Topic: F90 vs C++/C, optimization question?
Author: wclodius@lanl.gov (William B. Clodius)
Date: 1995/10/26 Raw View
A few comments on comments on this question, mostly derived from David
Chase's remarks.
1. Legal Fortran code is allowed to have arguments aliased with one
another and global (common and module) variables. Legal code cannot have
the aliased variables be modified.
2. It should be noted that Fortran is not the only language where
optimizers are explicitly allowed to assume no aliasing. Ada, which is
generally considered to have some of the safest semantics of any commonly
used language, has the same semantics.
3. Having the semantics of the code well defined as written, does not mean
that the semantics are well defined for the user of the code. As a silly
example, a C routine written to reverse the order and interchange two
arrays of the same size may have a well defined result to the writter of
the code, but if a hypothetical (foolish) user attempts to use this code to
reverse the order of an array by using pointers to the array as both
arguments to the routine, the user on completion may find that the array is
not reversed, or the first half of the array is replaced by the second half
of the array and the second half is unchanged, or ..., depending on the
details of the algorithm. In this case information hiding, the goal of
most modern languages, bites the foolish user. Similar problems can and
will occur for more realistic examples. Every user of code, in any
language, should be extremely careful in using aliased arguments that can
be modified.
William B. Clodius Phone (505) 665-9370
Los Alamos Natl. Lab. NIS-1 FAX (505) 665-7395
PO Box 1663, MS-D466 Group Office (505) 667-2701
Los Alamos, NM 87545 email wclodius@lanl.gov
NIS-1: Nonproliferation and International Security Div./
Space and Atmospheric Physics Group
[ comp.std.c++ is moderated. Submission address: std-c++@ncar.ucar.edu.

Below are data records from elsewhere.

(* ===== verification/RunnerProps.v ===== *)
(** What a run leaves behind: its records, all or none, in its own tenant; the
    approvals its response announces; and what the admin routes change. *)
From S2P Require Import Prelude PyStr Json Presidio Http Tracing Contracts Wire Clients Authz Executor ExecutorProps.
From S2P Require Import Guardrails SemCache Graph GraphProps HarnessDb Runner.

(** ** The rows of a run *)

Section Rows.
  Variable app : AppState.
  Variable request : AgentRunRequest.

Definition event_row (e : GuardrailEvent) : GuardrailEventRow :=
  MkGuardrailEventRow (run_run_id request) (run_trace_id request) (run_tenant_id request)
    (enum_value (gev_stage e)) (gev_rule_id e) (gev_severity e) (enum_value (gev_action_taken e))
    (JObj <$> gev_detail e).

Definition invocation_row (r : ToolInvocationRecord) : ToolInvocationRow :=
  MkToolInvocationRow (run_run_id request) (run_trace_id request) (run_tenant_id request) (tir_tool_name r)
    (tir_tool_kind r) (JObj (tir_arguments r)) (JObj <$> tir_result_summary r) (tir_status r).

Definition mutation_row (m : MutationRequestRecord) : MutationRow :=
  MkMutationRow (run_run_id request) (run_trace_id request) (run_tenant_id request) (run_user_id request)
    (mrr_action_name m) (mrr_risk_level m) (JObj (mrr_preview_payload m)) (mrr_approval_id m) None None
    (mrr_idempotency_key m) (mrr_status m) (mrr_executed_at m) (mrr_business_ref m).

Definition decision_row (r : AuthzDecisionRecord) : AuthzDecisionRow :=
  MkAuthzDecisionRow (run_run_id request) (run_trace_id request) (run_tenant_id request) (run_user_id request)
    (run_roles request) (run_agent_id request) (enum_value (app_audience app)) (adr_tool_name r)
    (adr_decision r) (adr_deny_reason r) (adr_missing_permissions r) (adr_data_scope r)
    (adr_scope_satisfied r).

Definition run_row (conversation_id : string) (latency_ms : Z) (state : AgentState) : AgentRunRow :=
  MkAgentRunRow (run_trace_id request) (run_tenant_id request) conversation_id (run_agent_id request)
    AGENT_VERSION PROMPT_VERSION (enum_value (run_execution_mode request))
    (if st_refused state then "blocked" else "succeeded") (st_input_tokens state) (st_output_tokens state)
    (st_cost_usd state) (st_cache_hit state) latency_ms None.

Definition message_row (conversation_id role : string) (text : json) : MessageRow :=
  MkMessageRow conversation_id (run_tenant_id request) role (JObj (text_content text)).

(** A run is recorded: nothing but rows of its tenant was added, among them the
    run, its two messages, and a row for every record of its final state. *)
Record recorded (conversation_id : string) (latency_ms : Z) (events : list GuardrailEvent)
    (state : AgentState) (d d' : HarnessDb) : Prop := {
  rd_adds : adds (run_tenant_id request) d d';
  rd_run : hdb_agent_runs d !! run_run_id request = None ∧
    hdb_agent_runs d' !! run_run_id request = Some (run_row conversation_id latency_ms state);
  rd_messages : each_recorded messages_table id
    [message_row conversation_id "user" (JStr (ain_content (run_input request)));
     message_row conversation_id "assistant" (j_opt_str (st_output_text state))] d d';
  rd_events : each_recorded guardrail_events_table event_row events d d';
  rd_invocations : each_recorded tool_invocations_table invocation_row (st_tool_invocation_records state) d d';
  rd_mutations : each_recorded mutation_requests_table mutation_row (st_mutation_request_records state) d d';
  rd_decisions : each_recorded authz_decisions_table decision_row (st_authz_decision_records state) d d'
}.
End Rows.

Section Persist.
  Context {X : Type} `{HttpPost X, Uuid X, PolicyResolver X, CacheIndex X, Checkpointer X, PerfCounter X,
                       AdminRedis X, LangfuseSdk X}.
  Context `{Pydantic, JsonLoads, FloatParse, FloatRepr, Presidio, Sha256}.
  Variable app : AppState.
  Variable request : AgentRunRequest.

#[local] Abbreviation t := (run_tenant_id request).

Lemma on_conn_adding {A} (m : py X A) : adding t (fun d d' _ => d' = d) (on_conn m).
Proof. by apply adding_ext. Qed.

(** A fresh id, then an insertion under it. *)
Lemma fresh_insert_adding {A} (tb : Table A) `{!GrowingTable tb} prefix row :
  adding t (fun d d' _ => ∃ id, inserted tb id row d d')
    (let! i := on_conn (X := X) (uuid_id prefix) in insert_row tb i row).
Proof.
  eapply adding_mono; [apply adding_bind; [apply on_conn_adding|intros i; apply insert_row_adding, _]|].
  intros d d' a _ (d1 & i & -> & (_ & Hi) & _). by exists i.
Qed.

Lemma persist_event_adding e :
  adding t (fun d d' _ => ∃ id, inserted guardrail_events_table id (event_row request e) d d')
    (persist_event (X := X) request e).
Proof. apply (fresh_insert_adding guardrail_events_table). Qed.

Lemma persist_invocation_adding r :
  adding t (fun d d' _ => ∃ id, inserted tool_invocations_table id (invocation_row request r) d d')
    (persist_invocation (X := X) request r).
Proof. apply (fresh_insert_adding tool_invocations_table). Qed.

Lemma persist_decision_adding r :
  adding t (fun d d' _ => ∃ id, inserted authz_decisions_table id (decision_row app request r) d d')
    (persist_decision (X := X) app request r).
Proof. apply (fresh_insert_adding authz_decisions_table). Qed.

Lemma persist_mutation_adding m :
  adding t (fun d d' _ => ∃ id, inserted mutation_requests_table id (mutation_row request m) d d')
    (persist_mutation (X := X) request m).
Proof.
  eapply adding_mono; [apply (insert_row_adding mutation_requests_table)|].
  intros d d' a _ (_ & Hi). by exists (mrr_id m).
Qed.

Lemma ensure_conversation_adding c u a :
  adding (X := X) t (fun _ _ _ => True) (ensure_conversation c t u a).
Proof.
  intros c0 c' [] Hc. unfold ensure_conversation, bind, gets.
  destruct (_ && _ && _); [by intros [= <-]|]. intros E.
  by destruct (insert_row_adding conversations_table t _ _ _ _ _ Hc E) as (? & ? & _).
Qed.

Lemma inserted_each {A} (tb : Table A) i row d d' : inserted tb i row d d' → each_recorded tb id [row] d d'.
Proof. intros Hi. exists [i]. split; [by apply NoDup_singleton|]. constructor; [exact Hi|constructor]. Qed.

Lemma persist_run_adding conversation_id latency_ms events state :
  adding t (fun d d' _ => recorded app request conversation_id latency_ms events state d d')
    (persist_run (X := X) app request conversation_id latency_ms events state).
Proof.
  unfold persist_run. eapply adding_mono.
  { apply adding_bind; [apply ensure_conversation_adding|intros ?].
    apply adding_bind; [apply on_conn_adding|intros i1]. apply adding_bind; [apply (insert_row_adding messages_table)|intros ?].
    apply adding_bind; [apply on_conn_adding|intros i2]. apply adding_bind; [apply (insert_row_adding messages_table)|intros ?].
    apply adding_bind; [apply (insert_row_adding agent_runs_table)|intros ?].
    apply adding_bind; [apply (for_each_adding guardrail_events_table), persist_event_adding|intros ?].
    apply adding_bind; [apply (for_each_adding tool_invocations_table), persist_invocation_adding|intros ?].
    apply adding_bind; [apply (for_each_adding mutation_requests_table), persist_mutation_adding|intros ?].
    apply (for_each_adding authz_decisions_table), persist_decision_adding. }
  intros d d' u Hadds (d1 & u1 & _ & (d2 & i1 & -> & (d3 & u3 & [_ Hm1] & (d4 & i2 & -> & (d5 & u5 & [_ Hm2] &
    (d6 & u6 & [_ Hrun] & (d7 & u7 & Hev & (d8 & u8 & Hinv & (d9 & u9 & Hmut & Hdec & A9 & B9) & A8 & B8)
    & A7 & B7) & A6 & B6) & A5 & B5) & A4 & B4) & A3 & B3) & A2 & B2) & A1 & B1).
  assert (adds t d d3) as C3 by (by etrans). assert (adds t d d5) as C5 by (by etrans).
  assert (adds t d d6) as C6 by (by etrans). assert (adds t d d7) as C7 by (by etrans).
  assert (adds t d d8) as C8 by (by etrans). assert (adds t d d9) as C9 by (by etrans).
  split.
  - done.
  - by apply (inserted_weaken agent_runs_table t _ _ d d5 d6 d') in Hrun as (_ & Hn & Hs).
  - eapply (each_recorded_cons messages_table id t _ _ i1 d d3); 
      [|eapply (each_recorded_weaken messages_table id t _ d3 d3 d5 d'); [done|done|by eapply inserted_each]|done|done].
    by eapply (inserted_weaken messages_table t _ _ d d1 d3).
  - by eapply (each_recorded_weaken _ _ t _ _ d6 d7).
  - by eapply (each_recorded_weaken _ _ t _ _ d7 d8).
  - by eapply (each_recorded_weaken _ _ t _ _ d8 d9).
  - by eapply (each_recorded_weaken _ _ t _ _ d9 d').
Qed.
End Persist.

(** ** Exactly the rows of a run *)

Section Exactly.
  Context {X : Type} `{HttpPost X, Uuid X, PolicyResolver X, CacheIndex X, Checkpointer X, PerfCounter X,
                       AdminRedis X, LangfuseSdk X}.
  Context `{Pydantic, JsonLoads, FloatParse, FloatRepr, Presidio, Sha256}.
  Variable app : AppState.
  Variable request : AgentRunRequest.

Contact address: std-c++-request@ncar.ucar.edu. The moderation policy
is summarized in http://dogbert.lbl.gov/~matt/std-c++/policy.html. ]
Author: bill@amber.ssd.hcsc.com (Bill Leonard)
Date: 1995/10/27 Raw View
In article <46kuem$j45@manuel.anu.edu.au>, keagchon@mehta.anu.edu.au (Geoff Keating 9205156) writes:
> Hmmm. Suppose you claim that X[20][20] and Y[20] are not aliases of
> each other. What's wrong with:
>
> assert(&Y[20] <= &X[0][0] && X[20][20] >= Y[0]);
>
> (apart from the obvious fact that it's not portable)?
The fact that it's not portable. :-)
Seriously, this check is far too simplistic for most vectorizing and
parallelizing compilers. Most vectorizing compilers can easily deal with
arrays that overlap, as long as the compiler *knows* what the overlap
characteristics are. For example, if X[0] maps to Y[4], X[1] to Y[5], and
so on, then the compiler may be able to perform parallel operations in
4-element groups with no problem.
> In fact, couldn't a compiler take some loop:
>
> for (...)
> for (...)
> X[...] = Y[..] * X[...];
>
> and turn it into:
>
> if (X and Y are aliased)
> for (...)
> for (...)
> X[...] = Y[..] * X[...];
> else
> some_neat_vectorop(X,Y);
The whole problem is how to implement that if statement.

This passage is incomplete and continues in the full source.